Today, Yahoo died as a search engine. If the deal with Microsoft is approved, what will replace it will be Bing, the search engine that Microsoft launched only two months ago. Within a few months time, Microsoft will go from owning 8 percent of the U.S. search market to 28 percent (comScore). That is still less than half of Google’s 65 percent, but it could give Microsoft a fighting chance in the search wars against Google.
While the agreement was a long time coming, Bing was the cherry on top, so to speak. Earlier today, I spoke with the two executives who oversaw the negotiations for both sides, Yahoo EVP Hillary Schneider and Microsoft SVP Yusuf Mehdi. I asked how big an impact Bing’s sudden success had on bringing the deal to a close. “Seeing Bing as a live experience was a nice assurance,” says Schneider, “but did not change our rationale or timing. This was a conversation that went on over several months. Bing was introduced after we had material momentum in how we wanted to approach this partnership.”

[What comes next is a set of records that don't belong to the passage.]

Lemma doParse_isPrime_digits (ds : bytes) (d : byte) :
  Forall (λ x, (48 ≤ Byte.to_N x ≤ 57)%N) (ds ++ [d]) →
  HTTPRequest.doParse
    (B "GET /isPrime?number=" ++ (ds ++ [d]) ++ B " HTTP/1.1" ++ CRLF ++ CRLF)
  = Ok (HTTPRequest.mk (U "GET") (U "isPrime")
          (Some {[ U "number" := latin1 (ds ++ [d]) ]}) (U "1.1") ∅ []).
Proof.
  intros Hds.
  assert (Hd : (48 ≤ Byte.to_N d ≤ 57)%N).
  { rewrite Forall_app, Forall_singleton in Hds. tauto. }
  assert (Hlast : latin1 (ds ++ [d]) = latin1 ds ++ [Byte.to_N d])
    by apply latin1_app.
  set (digits := ds ++ [d]) in *.
  set (head := B "GET /isPrime?number=" ++ digits ++ B " HTTP/1.1").
  set (v := U "/isPrime?number=" ++ latin1 digits).
  assert (Hfree : ∀ c : byte,
             ((Byte.to_N c < 48)%N ∨ (57 < Byte.to_N c)%N) →
             bool_decide (c ∈ B "GET /isPrime?number=" ++ B " HTTP/1.1") = false →
             c ∉ head).
  { intros c Hc Hb. apply bool_decide_eq_false in Hb. unfold head.
    rewrite !elem_of_app in *. intros [?|[Hin|?]]; [tauto| |tauto].
    revert Hin. by apply digits_free. }
  assert (Hascii : Forall (λ x, (Byte.to_N x < 128)%N) head).
  { unfold head. apply Forall_app. split; [by repeat constructor|].
    apply Forall_app. split; [|by repeat constructor].
    eapply Forall_impl; [exact Hds|]. simpl. lia. }
  apply doParse_Ok_steps.
  exists head, (latin1 head), (latin1 head), [], [v; U "HTTP/1.1"], v, [].
  cbn [HTTPRequest.body HTTPRequest.method HTTPRequest.endpoint HTTPRequest.qparams
       HTTPRequest.http_version HTTPRequest.headers].
  split.
  { replace (B "GET /isPrime?number=" ++ digits ++ B " HTTP/1.1" ++ CRLF ++ CRLF)
      with (head ++ (CRLF ++ CRLF) ++ [])
      by (unfold head; by rewrite <- !(assoc_L (++))).
    apply (split_max_1_first _ _ []).
    apply (find_after_free CR [LF; CR; LF] head []).
    apply Hfree; [left; vm_compute; reflexivity|vm_compute; reflexivity]. }
  split; [by apply decode_ascii|].
  split.
  { apply split_None. apply (find_free 13%N [10%N]).
    apply (latin1_free head CR).
    apply Hfree; [left; vm_compute; reflexivity|vm_compute; reflexivity]. }
  split.
  { assert (Hsp : ∀ b : bytes, " "%byte ∉ b → 32%N ∉ latin1 b).
    { intros b. apply (latin1_free b " "%byte). }
    assert (Hdsp : " "%byte ∉ digits)
      by (apply digits_free; [done|left; vm_compute; reflexivity]).
    replace (latin1 head)
      with (U "GET" ++ concat ((λ l, (32%N :: []) ++ l) <$> [v; U "HTTP/1.1"])).
    2:{ unfold head, v. rewrite !latin1_app. reflexivity. }
    apply (split_lines 32%N [] (U "GET") [v; U "HTTP/1.1"]).
    - by apply (bool_decide_eq_false_1 (32%N ∈ U "GET")).
    - repeat apply Forall_cons_2; [| |constructor].
      + unfold v. rewrite elem_of_app. intros [Hin|Hin].
        * by apply (bool_decide_eq_false_1 (32%N ∈ U "/isPrime?number=")) in Hin.
        * by apply Hsp in Hin.
      + by apply (bool_decide_eq_false_1 (32%N ∈ U "HTTP/1.1")). }
  split.
  { rewrite filter_cons_False by (vm_compute; tauto).
    rewrite filter_cons_True by (vm_compute; tauto).
    rewrite filter_cons_False by (vm_compute; tauto). done. }
  split.
  { assert (Hstrip : strip (U "/") v = U "isPrime?number=" ++ latin1 digits).
    { unfold strip. change (lstrip (U "/") v) with (U "isPrime?number=" ++ latin1 digits).
      rewrite Hlast.
      apply rstrip_app_free. change (U "/") with [47%N].
      rewrite list_elem_of_singleton. intros Heq. rewrite Heq in Hd. lia. }
    rewrite Hstrip. unfold HTTPRequest.parse_uri, contains.
    change (find (U "?") (U "isPrime?number=" ++ latin1 digits)) with (Some 7).
    change (split_max 1 (U "?") (U "isPrime?number=" ++ latin1 digits))
      with [U "isPrime"; U "number=" ++ latin1 digits].
    cbn [unpack2]. bind_step. cbv beta iota zeta.
    unfold HTTPRequest.parse_query.
    assert (Hamp : split (U "&") (U "number=" ++ latin1 digits)
                   = [U "number=" ++ latin1 digits]).
    { apply split_None. apply (find_free 38%N []).
      rewrite elem_of_app. intros [Hin|Hin].
      - by apply (bool_decide_eq_false_1 (38%N ∈ U "number=")) in Hin.
      - revert Hin. apply (latin1_free _ "&"%byte).
        apply digits_free; [done|left; vm_compute; reflexivity]. }
    rewrite Hamp. cbn [fmap list_fmap].
    change (split_max 1 (U "=") (U "number=" ++ latin1 digits))
      with [U "number"; latin1 digits].
    cbn [dict_of unpack2]. bind_step. cbv beta iota zeta. bind_step.
    by rewrite insert_empty. }
  split; [|done].
  unfold HTTPRequest.parse_version.
  rewrite filter_cons_False by (vm_compute; tauto).
  rewrite filter_cons_False by (vm_compute; tauto).
  rewrite filter_cons_True by (vm_compute; tauto). done.
Qed.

Yet Bing was able to gain market share in its very first month, and it took it from Yahoo, not Google. And Bing is just going to get better. Yahoo faced the very real prospect of market share erosion from below as well as from above. Now in one fell swoop, Microsoft will control all of Yahoo’s search volume. In a conference call today, Steve Ballmer explained how important market share is in search:
Do we think we will have better algorithms for relevance? Yes we do. There is a feedback loop in search. the more searches you serve, the more you learn about what people click on. Scale drives knowledge. There is a return to scale from seeing that much activity [that is more] than Yahoo or MSFT see independently
Microsoft will measure the success of this deal in two ways: increased market share with advertisers and increased market share with consumers. When I asked Mehdi what success would look like a couple years out, he defines it in terms of “shares of queries and spends.” Even before mentioning gaining share with consumers, he says: “Success is a smooth transition for advertisers as they shift more share of wallet from traditional media and competitors to get the better ROI.”
Microsoft will also become the new home for Yahoo’s search technologies. That is a good thing because even before this deal was announced, the spirit of technology innovation at Yahoo which produced projects such as Yahoo Boss and Search Monkey seems to have fizzled. These efforts will now be passed on to Microsoft. The fortunate news is that Mehdi says he wants to keep those projects alive. “For Search Monkey and Boss, we will integrate that technology and determine how to take that forward. There is a lot of goodness there.” At least Microsoft knows a good developer platform when it sees one.
So the deal is good for Microsoft. It puts them in the game, and they didn’t even have to pay $1 billion upfront. But is it good for Yahoo?
Instead of that upfront payment, Yahoo is getting 88 percent of search advertising revenues on Yahoo-owned sites every year for the next five years (at which point the so-called TAC rate will be renegotiated for the last five years of the deal). “This is a materially higher TAC than any of the previous arrangements,” says Schneider. But it’s also not much higher than what big affiliates like AOL are believed to be getting from Google today. And Yahoo needs to keep paying its sales force, but can only keep 88 percent of the revenues they generate. (Although there are some revenue-per-search guarantees baked into the deal to protect Yahoo on the downside).
Investors aren’t thrilled with the deal, and it is not just because they tend to value cash over potential. This is a ten-year arrangement between two lumbering giants that is filled with execution risk. It is a very complicated deal. Yahoo’s sales team has enough trouble communicating with its own engineers. Now they have to learn how to talk to Microsoft’s.
Jason Calacanis argues that Yahoo just committed suicide, while Bill Gurley thinks the opposite, that Yahoo had to get out of Google’s way to survive.
The two companies will work hard to pull this off. Their futures depend on it. And the deal is structured in a way that makes sure both sides make more money the more searches and advertising dollars Bing generates. Getting to that ideal state, though, won’t be easy. In the meantime, as they work through all of the implementation issues, Google could strengthen its position and take even more share.
No matter what happens, Yahoo just took itself out of the search game. It got Binged.